Stan Rey-gnetic


Goggles upside down, Stan Rey’s wearing his helmet backwards and laughing hysterically at his own shitty dad-jokes.

He’d mentioned before loading the gondola that his filming schedule is starting to tucker him out.

I see no evidence of that here.

We get to the top and he starts shadowboxing me to fend off the icy tentacles of the frosty morning.

The squad assembles, Stan turns his helmet around and we drop down towards the chair.
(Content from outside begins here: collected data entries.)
(** * Viscoelastic3D: the control callbacks of the two simulation cases

    The repository holds two Basilisk cases, [simulationCases/dropAtomisation.c]
    and [testCases/dropImpact.c].  Each one registers the same four callbacks
    with the solver: [adapt], [writingFiles], [end] and [logWriting].  This
    development embeds those callbacks, one module per source file, and proves
    the properties the specification states about them.

    Conventions of the embedding.
    - A C [double] is a binary64 value, Rocq's primitive [float]; comparisons
      are [<?] and [<=?], so a NaN compares false with everything.
    - A C [int] is a [Z]; the test [i > 1e1] converts [i] to [double] exactly,
      so it is the integer test [10 < i].
    - What a callback does to the outside world is a trace of [Effect]s; how it
      leaves is an [Exit].  A callback that reaches the end of its body returns
      0 to the solver (the value Basilisk appends to every event).
    - Format strings are kept as they are spelled in the C source, with the
      escape [\n] left as the two characters backslash and n.
    - [assert] is compiled in ([NDEBUG] is not defined by either file).
    - The density macro [rho(f)], the C library's [pow] and the solver's own
      primitives lie outside the two files; the first two are parameters of
      the energy loop, the primitives are recorded as effects.
    - The mesh is split among cooperating workers.  A callback runs on every
      worker; [foreach (reduction(+:ke))] visits the worker's own cells and
      then adds the partial sums of all workers into one value that every
      worker sees. *)

From Stdlib Require Import ZArith List String Ascii Bool Lia DecimalString.
From Stdlib Require Import Floats.
From Stdlib Require Import Reals Lra.
From Stdlib Require Import Permutation Sorting.Sorted.
Import ListNotations.

Set Warnings "-inexact-float".

Open Scope string_scope.
Open Scope list_scope.
Open Scope Z_scope.

(** ** The C library and the solver primitives as seen by the callbacks *)

Module Runtime.

(** The streams the callbacks write to: the status stream [ferr] of Basilisk
    and named files. *)
Inductive Stream :=
| ferr
| file (name : string).

(** One argument of a [printf]-style call. *)
Inductive Arg :=
| IntArg (n : Z)
| DblArg (x : float)
| StrArg (s : string).

(** The solver fields the callbacks name: the volume fraction [f], the
    curvature [KAPPA] and the velocity components [u.x], [u.y], [u.z]. *)
Inductive Scalar :=
| s_f
| s_KAPPA
| s_u_x
| s_u_y
| s_u_z.

(** The observable actions of a callback, in program order: calls of the C
    library ([fopen], [fprintf], [fflush], [fclose]) and of the solver
    ([dump], [curvature], [adapt_wavelet]). *)
Inductive Effect :=
| Fopen (name mode : string) (opened : bool)
| Fprintf (s : Stream) (fmt : string) (args : list Arg)
| Fflush (s : Stream)
| Fclose (s : Stream)
| Dump (name : string)
| Curvature (c kappa : Scalar)
| AdaptWavelet (slist : list Scalar) (max : list float) (maxlevel minlevel : Z).

(** How a callback can leave before the end of its body. *)
Inductive Exit :=
| Return (code : Z)              (* a [return code;] statement *)
| AssertionFailed (expr : string) (* [assert] aborts the process *)
| NullStream.                     (* [fprintf] on the NULL result of a failed [fopen] *)

(** The part of the environment a callback step depends on: the rank of the
    worker and, for the [k]-th call of [fopen] in the step (counted from 0),
    whether the file it names can be opened. *)
Record World := {
  pid : Z;
  can_open : nat -> string -> bool
}.

(** Trace-writer monad with early exit. *)
Definition Ev (A : Type) : Type := (list Effect * (A + Exit))%type.

Definition ret {A : Type} (a : A) : Ev A := ([], inl a).

Definition bind {A B : Type} (m : Ev A) (k : A -> Ev B) : Ev B :=
  match m with
  | (tr, inl a) => let (tr', r) := k a in (tr ++ tr', r)
  | (tr, inr e) => (tr, inr e)
  end.

Definition emit (e : Effect) : Ev unit := ([e], inl tt).

Definition leave {A : Type} (e : Exit) : Ev A := ([], inr e).

Definition trace {A : Type} (m : Ev A) : list Effect := fst m.

Definition outcome {A : Type} (m : Ev A) : A + Exit := snd m.

(** [fopen]: the call is recorded with its result; a failed call yields the
    NULL stream, here [None]. *)
Definition fopen (w : World) (k : nat) (name mode : string) : Ev (option Stream) :=
  ([Fopen name mode (can_open w k name)],
   inl (if can_open w k name then Some (file name) else None)).
(** * trello_parser: a shallow embedding of [utils/trello_parser.py]

    The development follows the module top to bottom: the decoded export
    (the value [json.load] returns), Python's stable [list.sort(key=...)],
    the insertion-ordered [dict] that links list ids to groups, the board
    extractor [parse_board], the directory scanner and the batch driver.

    Exceptions are values of [exn]; a computation that may raise returns a
    [result].  The two library calls whose code is not part of the module,
    [dateutil.parser.isoparse] and the [os] / [open] file interface, are
    parameters of the sections that use them.

    The decoded export is a record: the keys the extractor reads without a
    test are fields, the keys it tests for ([listBefore], [old], [name] in
    [old]) are options.  A JSON number is a rational, an instant is an
    integer count of microseconds, and the difference of two instants is a
    duration.  The dates of one export are taken to compare with each other
    (all with a zone offset, or all without), and a date that [isoparse]
    refuses is reported as [ValueError], whatever [isoparse] raises. *)

From Stdlib Require Import ZArith QArith Lia DecimalString.
From stdpp Require Import gmap strings list sorting.

Local Open Scope string_scope.
Local Open Scope list_scope.
Local Open Scope Z_scope.

(** ** Exceptions *)

Inductive exn : Type :=
  | KeyError (key : string)
  | ValueError (text : string)
  | StopIteration
  | IndexError
  | OSError (path : string).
The snow’s slow from the cold and I ease into autopilot as my body invests the bulk of its energy into keeping me warm.

Linking turns together feels like an effort.

Stan, the guy who’s getting worn down from the big show, veers hard left into the terrain park and lays out a 25-foot 360 over the first jump, overshooting the landing by a solid 10 feet.

He sticks it, but his impact seems to travel through the hardpack and magically make my spine hurt.

The two filmers, Darren Rayner and Graeme Meiklejohn, look at one another through frosted balaclavas in a way that suggests ‘maybe we should have filmed that’.

But nahhh we’re off to shred some proper snow, the stuff that feels better to land in than an icy park jump at -20 in the morning.

Stan’s done this enough to know that he’ll have to stand around in the cold, so he warms himself up hitting every single feature on the way to the chair: nose butters, hand drags and a side-hit air that I as a snowboarder can describe only as “an iron cross”.

(Is that a thing?)

Then we load the chair into the alpine and quel fucking surprise la, it’s really damn windy. So we head for lower elevations and hope for the best.

Stan’s had his eye on a line that needs fresh snow and low temperatures. We’ve only got one of those ingredients but we head there anyways, donging through a few pillow stacks on the way.

Stan monkeys his way through the forest to get into position.

I text him a photo from the bottom so that he can see what he’s on top of. And then I do my best to explain what I deem to be hazardous, though I know that as a former ski-cross athlete he looks at the world a little differently.

Burly though the line may be, some dude from Italy isn’t about to show up outta nowhere and bodycheck him into the gully on the skiers’ right.

The boys get the drone in the air and it’s “3-2-1 Dropping!” for Stan.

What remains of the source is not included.